BACKGROUND: In discrete-choice experiments (DCEs), respondents are presented with a series of scenarios and asked to select their preferred choice. In clinical decision making, DCEs allow one to calculate the maximum acceptable risk (MAR) that a respondent is willing to accept for a one-unit increase in treatment efficacy. Most published studies report the average MAR for the whole sample, without conveying any information about heterogeneity. For a sample of psychiatrists prescribing drugs for a series of hypothetical patients with schizophrenia, this article demonstrates how heterogeneity accounted for in the DCE modeling can be incorporated in the derivation of the MAR.
METHODS: Psychiatrists were given information about a group of patients' responses to treatment on the Positive and Negative Syndrome Scale (PANSS) and the weight gain associated with the treatment observed in a series of 26 vignettes. We estimated a random parameters logit (RPL) model with treatment choice as the dependent variable.

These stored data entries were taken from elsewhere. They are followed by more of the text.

(** Boss1 of the scenario log: the reader is closed at [FightEnd], the
    fifth of the nine lines, and all nine lines reach the handler. *)
Lemma close_at_first_done_witness :
  file (Fixture.fight_index 1) = JSVal "log" /\
  files (SplitLog.initial Fixture.scenario_disk) !! "log" = Some Fixture.scenario_log /\
  (is_null (force (Fixture.fight_index 1)) = false \/
   files (SplitLog.initial Fixture.scenario_disk) !! "Boss1.log" = None) /\
  on_lines (trace (final (SplitLog.writeFile (Fixture.fight_index 1) "Boss1.log"
                            (Some "FightStart:Boss1") (Some "FightEnd")
                            (SplitLog.initial Fixture.scenario_disk)))) =
    Fixture.scenario_log /\
  exists s' before after,
    SplitLog.writeFile (Fixture.fight_index 1) "Boss1.log"
      (Some "FightStart:Boss1") (Some "FightEnd")
      (SplitLog.initial Fixture.scenario_disk) = Next Pending s' /\
    trace s' = trace (SplitLog.initial Fixture.scenario_disk)
               ++ before ++ EWriterEnd "Boss1.log" :: after /\
    on_lines before ++ on_lines after `prefix_of` Fixture.scenario_log /\
    (on_lines before <> Fixture.scenario_log ->
     isDone (splitter_after (new_Splitter "FightStart:Boss1" "FightEnd" true false)
                            (on_lines before)) = true) /\
    (forall k : nat, (0 < k < length (on_lines before))%nat ->
       isDone (splitter_after (new_Splitter "FightStart:Boss1" "FightEnd" true false)
                              (take k (on_lines before))) = false) /\
    (length (on_lines after) <=
       buffered Fixture.scenario_log
                (drop (length (on_lines before)) Fixture.scenario_log))%nat.
Proof.
  split; [reflexivity|]. split; [reflexivity|]. split; [left; reflexivity|].
  split; [reflexivity|].
  exact (close_at_first_done (Fixture.fight_index 1) "Boss1.log"
           "FightStart:Boss1" "FightEnd" (SplitLog.initial Fixture.scenario_disk)
           "log" Fixture.scenario_log eq_refl eq_refl (or_introl eq_refl)).
Defined.
(** * node-ws-gameserver: rooms, rate limiting, wire codec and session router

    A shallow embedding of the TypeScript sources of the server, in both of
    its behaviour profiles:

    - the server-authoritative profile ([Auth]): [room.ts] with a tick loop
      and per-player state, [protocol.ts] with [payload]-carrying envelopes,
      [index.ts] with an explicit [join] message;
    - the relay profile ([Relay]): [room.ts] with [relay], [protocol.ts]
      with flat envelopes and [PROTOCOL_VERSION], [index.ts] with auto-join
      on connect;
    - [rate-limit.ts], shared by both ([RateLimit]).

    - [health.ts] ([Health]) and the upgrade handler of [index.ts]
      ([Upgrade]), the same for both.

    - the keep-alive flag and timer of a connection ([KeepAlive]).

    Left out: the HTTP server around [handleHealthRequest], the parsing of
    the request URL and of the environment, and the generation of client
    ids.

    Conventions.  [Date.now()] is an explicit argument [now : Z] of every
    operation that reads the clock.  A WebSocket is a handle; whether its
    [readyState] is [OPEN] is read from an environment [net] passed to the
    operation.  Calls on a socket ([send], [close]) are recorded in a trace
    of [Event]s.  A JavaScript [Map] whose iteration order is observable is
    an association list in insertion order; a [Map] that is only looked up
    is a [gmap].  The msgpack package is a dependency of the server, not
    part of it: [MsgPack] is a model of its format; the function [decode]
    that [decodeMessage] calls is an argument of [decodeMessage_with] and
    of the message handlers, whose statements hold whatever it returns,
    and the concrete runs pass them the model's [MsgPack.decode]. *)

From Stdlib Require Import ZArith List String Ascii Lia Bool.
From Stdlib Require Import DecimalString.
From stdpp Require Import base option list gmap strings.
Import ListNotations.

RESULTS: Results from the RPL were used to compute the MAR for the overall sample. This was found to be equal to 4%, implying that, overall, psychiatrists were willing to accept a 4% increase in the risk of an adverse event to obtain a one-unit improvement of symptoms - measured on the PANSS. Heterogeneity was then incorporated in the MAR calculation, finding that MARs ranged between 0.5 and 9.5 across the sample of psychiatrists.
LIMITATIONS: We provided psychiatrists with hypothetical scenarios, and their MAR may change when making decisions for actual patients.
CONCLUSIONS: This analysis aimed to show how it is possible to calculate physician-specific MARs and to discuss how MAR heterogeneity could have implications for medical practice.